▶ Task to complete: Every line of the entries below from the one containing "[Some (Some true);" to the one containing "Proof. by vm_compute. Qed.", both ends included, must be written out exactly. No other line belongs in the answer.

▶ Source data:
────
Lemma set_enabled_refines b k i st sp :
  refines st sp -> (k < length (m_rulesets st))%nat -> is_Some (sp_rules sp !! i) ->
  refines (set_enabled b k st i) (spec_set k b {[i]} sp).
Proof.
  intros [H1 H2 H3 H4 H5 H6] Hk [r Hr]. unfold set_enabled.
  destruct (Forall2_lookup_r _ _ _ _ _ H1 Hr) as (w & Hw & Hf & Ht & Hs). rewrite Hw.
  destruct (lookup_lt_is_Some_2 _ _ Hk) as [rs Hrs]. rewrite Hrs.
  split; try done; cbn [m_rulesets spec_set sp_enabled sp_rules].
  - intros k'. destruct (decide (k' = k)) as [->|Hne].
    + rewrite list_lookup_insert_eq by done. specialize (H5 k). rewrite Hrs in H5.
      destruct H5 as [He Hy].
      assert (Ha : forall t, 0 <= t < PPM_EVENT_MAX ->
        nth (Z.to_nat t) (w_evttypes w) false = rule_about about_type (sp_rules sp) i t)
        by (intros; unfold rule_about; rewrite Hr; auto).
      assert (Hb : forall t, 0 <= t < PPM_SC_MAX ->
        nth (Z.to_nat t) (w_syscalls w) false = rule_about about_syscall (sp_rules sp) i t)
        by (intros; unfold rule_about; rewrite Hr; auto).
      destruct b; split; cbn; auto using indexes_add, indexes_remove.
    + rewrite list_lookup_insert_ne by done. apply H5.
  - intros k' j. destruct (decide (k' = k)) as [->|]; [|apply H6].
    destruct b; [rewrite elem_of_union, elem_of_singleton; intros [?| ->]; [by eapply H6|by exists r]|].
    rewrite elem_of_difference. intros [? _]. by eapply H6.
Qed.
────
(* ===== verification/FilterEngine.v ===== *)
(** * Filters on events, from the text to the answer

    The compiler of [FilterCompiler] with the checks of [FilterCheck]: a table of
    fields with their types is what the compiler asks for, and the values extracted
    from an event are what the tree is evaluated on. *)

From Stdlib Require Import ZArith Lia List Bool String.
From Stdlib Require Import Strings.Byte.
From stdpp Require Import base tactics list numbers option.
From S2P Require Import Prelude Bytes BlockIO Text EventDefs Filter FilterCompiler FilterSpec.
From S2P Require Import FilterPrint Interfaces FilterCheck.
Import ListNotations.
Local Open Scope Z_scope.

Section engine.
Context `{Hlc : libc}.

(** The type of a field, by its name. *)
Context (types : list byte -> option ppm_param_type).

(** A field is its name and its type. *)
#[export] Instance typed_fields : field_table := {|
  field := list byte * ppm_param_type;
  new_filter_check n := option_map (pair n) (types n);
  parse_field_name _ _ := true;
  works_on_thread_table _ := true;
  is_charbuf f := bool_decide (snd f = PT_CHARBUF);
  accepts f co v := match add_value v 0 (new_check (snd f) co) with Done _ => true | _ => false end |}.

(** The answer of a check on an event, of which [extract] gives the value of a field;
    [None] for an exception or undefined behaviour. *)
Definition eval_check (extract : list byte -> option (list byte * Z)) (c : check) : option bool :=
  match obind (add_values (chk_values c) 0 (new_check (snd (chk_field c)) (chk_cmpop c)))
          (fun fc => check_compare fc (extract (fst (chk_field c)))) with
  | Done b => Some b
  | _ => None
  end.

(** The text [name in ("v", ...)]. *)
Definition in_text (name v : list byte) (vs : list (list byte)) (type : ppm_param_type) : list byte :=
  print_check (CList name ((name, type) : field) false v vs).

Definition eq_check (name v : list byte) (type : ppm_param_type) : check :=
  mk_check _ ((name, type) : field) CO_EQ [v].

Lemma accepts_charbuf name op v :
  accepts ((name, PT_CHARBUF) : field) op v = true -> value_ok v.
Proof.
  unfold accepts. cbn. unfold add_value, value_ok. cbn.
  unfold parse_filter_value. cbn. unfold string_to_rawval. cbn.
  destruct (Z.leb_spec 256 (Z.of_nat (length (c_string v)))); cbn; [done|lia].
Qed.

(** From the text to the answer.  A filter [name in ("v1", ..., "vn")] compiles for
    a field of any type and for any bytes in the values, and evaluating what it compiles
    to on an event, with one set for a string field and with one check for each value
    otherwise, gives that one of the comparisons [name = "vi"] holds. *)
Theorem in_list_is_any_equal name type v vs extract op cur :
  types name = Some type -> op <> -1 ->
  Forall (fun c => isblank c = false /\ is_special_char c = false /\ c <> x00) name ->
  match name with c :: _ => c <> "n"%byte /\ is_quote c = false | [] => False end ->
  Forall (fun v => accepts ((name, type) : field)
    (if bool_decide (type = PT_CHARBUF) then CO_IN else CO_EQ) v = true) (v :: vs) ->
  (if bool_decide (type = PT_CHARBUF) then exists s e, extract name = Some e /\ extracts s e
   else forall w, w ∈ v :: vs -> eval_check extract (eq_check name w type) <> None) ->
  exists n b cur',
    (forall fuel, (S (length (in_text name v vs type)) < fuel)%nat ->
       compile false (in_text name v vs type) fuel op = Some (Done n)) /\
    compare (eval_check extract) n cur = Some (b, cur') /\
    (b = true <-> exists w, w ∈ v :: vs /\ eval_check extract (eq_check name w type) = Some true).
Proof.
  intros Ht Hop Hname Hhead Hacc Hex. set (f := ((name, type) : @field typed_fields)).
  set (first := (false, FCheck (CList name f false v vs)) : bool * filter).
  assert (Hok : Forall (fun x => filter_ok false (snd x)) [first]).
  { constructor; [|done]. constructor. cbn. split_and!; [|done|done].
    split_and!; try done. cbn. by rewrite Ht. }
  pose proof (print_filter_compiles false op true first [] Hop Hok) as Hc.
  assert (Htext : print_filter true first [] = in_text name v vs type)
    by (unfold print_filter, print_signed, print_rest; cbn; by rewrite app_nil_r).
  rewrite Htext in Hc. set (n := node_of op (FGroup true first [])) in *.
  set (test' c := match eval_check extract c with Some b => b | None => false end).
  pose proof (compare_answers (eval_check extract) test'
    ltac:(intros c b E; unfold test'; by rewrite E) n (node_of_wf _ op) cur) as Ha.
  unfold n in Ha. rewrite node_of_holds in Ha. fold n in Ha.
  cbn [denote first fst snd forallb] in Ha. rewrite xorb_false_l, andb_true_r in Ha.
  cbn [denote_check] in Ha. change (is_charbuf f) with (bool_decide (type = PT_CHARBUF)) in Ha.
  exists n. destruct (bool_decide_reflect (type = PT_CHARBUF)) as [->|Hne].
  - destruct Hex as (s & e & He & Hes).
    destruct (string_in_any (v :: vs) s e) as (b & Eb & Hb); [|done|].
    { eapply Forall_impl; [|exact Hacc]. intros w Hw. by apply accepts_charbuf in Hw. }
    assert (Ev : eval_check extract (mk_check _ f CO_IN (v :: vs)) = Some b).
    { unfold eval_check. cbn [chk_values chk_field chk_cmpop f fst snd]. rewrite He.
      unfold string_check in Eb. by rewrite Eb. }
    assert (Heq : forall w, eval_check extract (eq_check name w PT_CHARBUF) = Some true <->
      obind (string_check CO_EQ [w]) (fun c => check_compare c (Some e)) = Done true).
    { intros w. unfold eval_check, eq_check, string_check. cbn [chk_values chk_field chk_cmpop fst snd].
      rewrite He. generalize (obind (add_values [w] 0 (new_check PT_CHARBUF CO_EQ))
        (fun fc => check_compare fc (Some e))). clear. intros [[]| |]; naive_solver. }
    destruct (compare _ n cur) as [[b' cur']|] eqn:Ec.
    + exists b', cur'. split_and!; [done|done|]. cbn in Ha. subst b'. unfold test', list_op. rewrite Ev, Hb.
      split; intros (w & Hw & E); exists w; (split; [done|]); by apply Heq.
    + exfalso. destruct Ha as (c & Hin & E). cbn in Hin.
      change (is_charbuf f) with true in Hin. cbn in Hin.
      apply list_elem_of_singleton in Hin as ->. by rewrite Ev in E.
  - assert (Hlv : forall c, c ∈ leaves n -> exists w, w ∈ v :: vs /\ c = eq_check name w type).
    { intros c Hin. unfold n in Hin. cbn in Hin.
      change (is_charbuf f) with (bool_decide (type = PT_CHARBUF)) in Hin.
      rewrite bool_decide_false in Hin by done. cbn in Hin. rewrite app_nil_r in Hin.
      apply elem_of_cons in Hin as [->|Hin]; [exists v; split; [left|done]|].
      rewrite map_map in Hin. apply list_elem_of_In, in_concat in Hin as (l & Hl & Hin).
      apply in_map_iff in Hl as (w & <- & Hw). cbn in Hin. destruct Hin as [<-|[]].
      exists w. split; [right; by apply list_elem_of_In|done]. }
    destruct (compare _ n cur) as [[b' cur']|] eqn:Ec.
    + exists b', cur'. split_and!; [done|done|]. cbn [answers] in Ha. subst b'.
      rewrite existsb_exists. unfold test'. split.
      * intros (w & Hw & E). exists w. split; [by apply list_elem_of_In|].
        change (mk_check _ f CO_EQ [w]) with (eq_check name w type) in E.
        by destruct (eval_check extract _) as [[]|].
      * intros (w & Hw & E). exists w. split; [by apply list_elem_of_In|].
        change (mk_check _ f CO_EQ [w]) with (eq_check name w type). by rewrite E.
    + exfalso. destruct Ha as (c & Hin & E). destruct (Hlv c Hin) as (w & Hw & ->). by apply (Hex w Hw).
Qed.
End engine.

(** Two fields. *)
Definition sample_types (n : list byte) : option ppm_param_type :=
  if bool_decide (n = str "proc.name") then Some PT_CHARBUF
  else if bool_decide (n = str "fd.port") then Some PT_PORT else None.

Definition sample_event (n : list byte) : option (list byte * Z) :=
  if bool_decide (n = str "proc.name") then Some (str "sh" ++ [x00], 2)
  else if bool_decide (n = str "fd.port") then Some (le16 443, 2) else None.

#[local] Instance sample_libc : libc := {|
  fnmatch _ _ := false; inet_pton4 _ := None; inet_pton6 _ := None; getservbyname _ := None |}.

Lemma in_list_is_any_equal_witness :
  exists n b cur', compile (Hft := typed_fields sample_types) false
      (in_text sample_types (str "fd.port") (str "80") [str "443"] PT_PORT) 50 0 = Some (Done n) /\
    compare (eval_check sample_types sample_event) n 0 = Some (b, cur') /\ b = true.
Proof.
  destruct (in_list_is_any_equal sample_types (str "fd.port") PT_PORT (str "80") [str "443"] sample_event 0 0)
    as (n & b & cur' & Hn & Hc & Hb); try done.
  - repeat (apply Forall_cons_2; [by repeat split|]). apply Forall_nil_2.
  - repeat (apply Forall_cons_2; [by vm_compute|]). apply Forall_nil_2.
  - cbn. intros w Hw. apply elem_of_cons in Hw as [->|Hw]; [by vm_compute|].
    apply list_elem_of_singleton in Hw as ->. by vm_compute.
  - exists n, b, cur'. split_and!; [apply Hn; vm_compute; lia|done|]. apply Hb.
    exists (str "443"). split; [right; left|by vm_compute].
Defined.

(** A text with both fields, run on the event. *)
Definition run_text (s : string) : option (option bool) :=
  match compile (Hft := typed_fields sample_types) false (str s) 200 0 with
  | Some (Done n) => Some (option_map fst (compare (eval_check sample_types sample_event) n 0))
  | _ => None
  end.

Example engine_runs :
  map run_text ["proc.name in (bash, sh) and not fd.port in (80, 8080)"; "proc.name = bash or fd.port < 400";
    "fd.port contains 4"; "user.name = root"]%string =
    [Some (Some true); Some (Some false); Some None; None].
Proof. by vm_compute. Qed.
────
▶ Answer for this exercise:
    [Some (Some true); Some (Some false); Some None; None].
Proof. by vm_compute. Qed.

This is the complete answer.